Restricted orientational disorder of the prion protein in complex with the innocuous antibody POM6.
Prion diseases are linked to the misfolding and aggregation of the cellular prion protein PrPC into the insoluble and toxic isoform PrPSc (scrapie), which then propagates itself by imposing its conformation onto PrPC. A proposed therapeutic approach to avoid the pathogenic transformation into PrPSc is to develop monoclonal antibodies that bind to PrPc and stabilize its conformation. POM6 is a monoclonal antibody that recognizes epitopes neighbouring those of POM1 in the globular domain of PrPC and is innocuous.
The movie shows the effect of the binding of POM6 (green for the heavy chain and blue for the light chain) on the interaction of PrPC (shades of purple) with the membrane. The movie emphasizes the closer distance of PrPC to the membrane surface and its restricted orientational disorder when compared to the state when the antibody is not attached.
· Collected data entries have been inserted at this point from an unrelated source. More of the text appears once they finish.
Lemma vertex_of_element {EdgeId : Type} `{Countable EdgeId}
    (getEdgeId : string -> string -> EdgeId)
    (getPathElemHasher : EDdgDensity -> bool -> list TDdgPath -> PathElemRef -> string)
    paths dm l density showOp (g : GraphModel.t EdgeId) r :
  GraphModel.new getEdgeId getPathElemHasher paths dm l density showOp = Ok g ->
  r ∈ l ->
  exists v,
    GraphModel.vertices g !! getPathElemHasher density showOp paths r = Some v
    /\ GraphModel.pathElemToVertex g !! r = Some v.
Proof.
  intros Hnew Hr.
  destruct (new_inv _ _ _ _ _ _ _ _ Hnew) as (Hinv & Ha & _ & Hde & Hs).
  destruct (new_links _ _ _ _ _ _ _ _ Hnew) as [Hl _].
  destruct (proj2 (inv_dom _ _ _ _ Hinv r) Hr) as [v Hv]. exists v. split; [|done].
  pose proof (link_vertex _ _ _ _ Hl _ _ Hv) as Hvv.
  rewrite (inv_key _ _ _ _ Hinv _ _ Hv) in Hvv. unfold hasherOf in Hvv.
  by rewrite Ha, Hde, Hs in Hvv.
Qed.

(** X9. The vertex of a key is made from the first element that has the key:
    its service and operation are those of that element, it counts as the
    focal node iff that element is at distance 0, and its operation is
    [null] iff operations are not shown and that element is not focal. *)
Theorem vertex_made_from_first_element {EdgeId : Type} `{Countable EdgeId}
    (getEdgeId : string -> string -> EdgeId)
    (getPathElemHasher : EDdgDensity -> bool -> list TDdgPath -> PathElemRef -> string)
    paths dm l density showOp (g : GraphModel.t EdgeId) k v :
  GraphModel.new getEdgeId getPathElemHasher paths dm l density showOp = Ok g ->
  GraphModel.vertices g !! k = Some v ->
  exists i r elem dist,
    l !! i = Some r
    /\ getPathElemHasher density showOp paths r = k
    /\ (forall j r', (j < i)%nat -> l !! j = Some r' ->
          getPathElemHasher density showOp paths r' <> k)
    /\ deref paths r = Some elem /\ distance paths r = Some dist
    /\ Vertex.key v = k
    /\ Vertex.isFocalNode v = bool_decide (dist = 0)
    /\ Vertex.service v = op_service (PathElem.operation elem)
    /\ Vertex.operation v
        = if showOp || bool_decide (dist = 0)
          then Some (op_name (PathElem.operation elem)) else None.
Proof.
  intros Hnew Hv.
  destruct (new_inv _ _ _ _ _ _ _ _ Hnew) as (Hinv & Ha & _ & Hde & Hs).
  destruct (new_links _ _ _ _ _ _ _ _ Hnew) as [Hl _].
  assert (forall r, hasherOf getPathElemHasher g r = getPathElemHasher density showOp paths r)
    as Hk by (intros r; unfold hasherOf; by rewrite Ha, Hde, Hs).
  destruct (link_first _ _ _ _ Hl _ _ Hv) as (i & r & Hi & Hkr & Hfirst & Hvo).
  unfold vertexOf in Hvo. rewrite Ha, Hs in Hvo.
  destruct (deref paths r) as [elem|] eqn:He; simpl in Hvo; [|done].
  destruct (distance paths r) as [dist|] eqn:Hd; simpl in Hvo; [|done].
  injection Hvo as <-. exists i, r, elem, dist. simpl. rewrite <- Hk.
  split; [done|]. split; [done|]. split.
  2:{ by repeat split. }
  intros j r' Hj Hr'. rewrite <- Hk. by apply (Hfirst j r').
Qed.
Starting from the X-ray diffraction structure of POM6 complexed with the mouse prion protein (PDB ID: 6AQ7) simulations were performed using a hybrid Monte Carlo (MC) / molecular dynamics (MD) sampler. A fully atomistic representation of the complex POM1/PrPc was used and the complex was anchored to a coarse membrane via a GPI moiety (orange sphere). The membrane is modelled as a mimic of a flat layer of lipid headgroups. This mimic uses the simplest anionic function, carboxylates in acetate molecules, to represent different sources of negative membrane surface charge.